In a survival situation, if you can’t call 911 and there’s no AED machine, do CPR until you’re exhausted. But know that CPR alone rarely revives a person. (It pumps blood to the brain to prevent damage until expert help arrives but rarely restarts the heart. An AED—automatic external defibrillator—can restart the heart. More and more public swimming areas are stocking one.)
If you’re alone, make a judgment call about which of the three steps to do first. I’d take no more than 30 seconds to look for an AED machine. CPR needs to be started as soon as possible.
>> Special circumstances: Click here for special instructions for resuscitating someone who was drowning in cold water.
Those are the basics. But a few of the specific guidelines for drowning resuscitation may surprise you:
1. Old-fashioned CPR is still recommended for drownings. Nowadays, unless you’re specially trained, CPR is usually supposed to be chest compressions only—no mouth-to-mouth. But there are exceptions. Old-fashioned CPR—with respirations—is still recommended for victims who are prepubescent children or have hypothermia or who are near-drowning victims. If the victim is still in the water you can even start mouth-to-mouth then. As soon as you get to dry land or in a boat, start chest compressions also.
These days, mouth-to-mouth is called mouth-to-barrier, reminding you to put a barrier between your mouth and the victim’s to protect yourself from infectious secretions. Commercial barriers are cheap, but if you don’t have one, a piece of plastic or duct tape with a hole in the middle for your mouth is better than nothing. It doesn’t provide the one-way valve protection the commercial barriers do, but at least it’s something. My new book, Duct Tape 911, gives instructions for making your own barrier.
2. Even for a drowning, you should protect the neck. When you see a collapsed person on land, it’s important not to move their head because they could have hit it and injured their spine. Moving the head just a little could result in paralysis. The same is true for drowning victims. Though water may seem unlikely to injure bones, there are plenty of opportunities to sustain such trauma—hitting the head while diving or on rocks, or experiencing a long fall or trauma prior to falling in the water. So unless you’re sure there’s no chance the person could have injured their head, neck, or back, try to keep the neck from moving. You have to do what you have to do to get the person out of the water, but at least when you start respirations do the jaw thrust instead of tilting the head back. (Click here for jaw-thrust instructions; see “The ABCs of CPR.”)
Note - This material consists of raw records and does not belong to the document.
(** ** Package [os]: file information *)

(** An [os.FileMode] is a 32-bit word: nine permission bits, and type bits
    at the top. *)
Definition FileMode := Z.
Definition ModeDir : FileMode := Z.shiftl 1 31.
Definition ModeSymlink : FileMode := Z.shiftl 1 27.
Definition ModeDevice : FileMode := Z.shiftl 1 26.
Definition ModeNamedPipe : FileMode := Z.shiftl 1 25.
Definition ModeSocket : FileMode := Z.shiftl 1 24.
Definition ModeCharDevice : FileMode := Z.shiftl 1 21.
Definition ModeIrregular : FileMode := Z.shiftl 1 19.
Definition ModeType : FileMode :=
  Z.lor ModeDir (Z.lor ModeSymlink (Z.lor ModeNamedPipe
    (Z.lor ModeSocket (Z.lor ModeDevice (Z.lor ModeCharDevice ModeIrregular))))).

Definition Mode_IsDir (m : FileMode) : bool := negb (Z.land m ModeDir =? 0).
Definition Mode_IsRegular (m : FileMode) : bool := Z.land m ModeType =? 0.

Record FileInfo := mkFileInfo
  { Mode : FileMode
  ; ModTime : GoTime
  ; Size : Z }.

Definition IsDir (fi : FileInfo) : bool := Mode_IsDir (Mode fi).

(** ** The collaborators *)

(** What a system call gives: a value, or an error number. *)
Inductive syscall (A : Type) :=
| Returns (a : A)
| Fails (errno : Errno).
Arguments Returns {A} a.
Arguments Fails {A} errno.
3. You don’t need to obsess over water in the lungs. Other than maybe turning the victim on their side for a couple of seconds, you’re wasting your time trying to get water out. Abdominal or chest thrusts to try to expel water have not been shown to increase survival. If you do turn the person, try not to move the neck. Roll the person using the log roll technique. This involves rolling the head and body as if they were both attached to one plank. You can see an example in this video, starting at about 2:25.
4. An AED could save the victim but hurt you. Just be careful. Remember that the AED has electricity. Before using one, move the victim out of standing water, take off wet clothes, and wipe and dry the chest area where the pads will go. Anyone around the victim should also make sure they’re not standing in water. An AED is extremely easy to use. Just open it up, and press the power button. The computer will instruct you from there.
Do you know how to perform CPR? Do a log roll? If not, take a hands-on course. Soon, to refresh your mind, I’ll have a more detailed demonstration video on resuscitation and moving victims.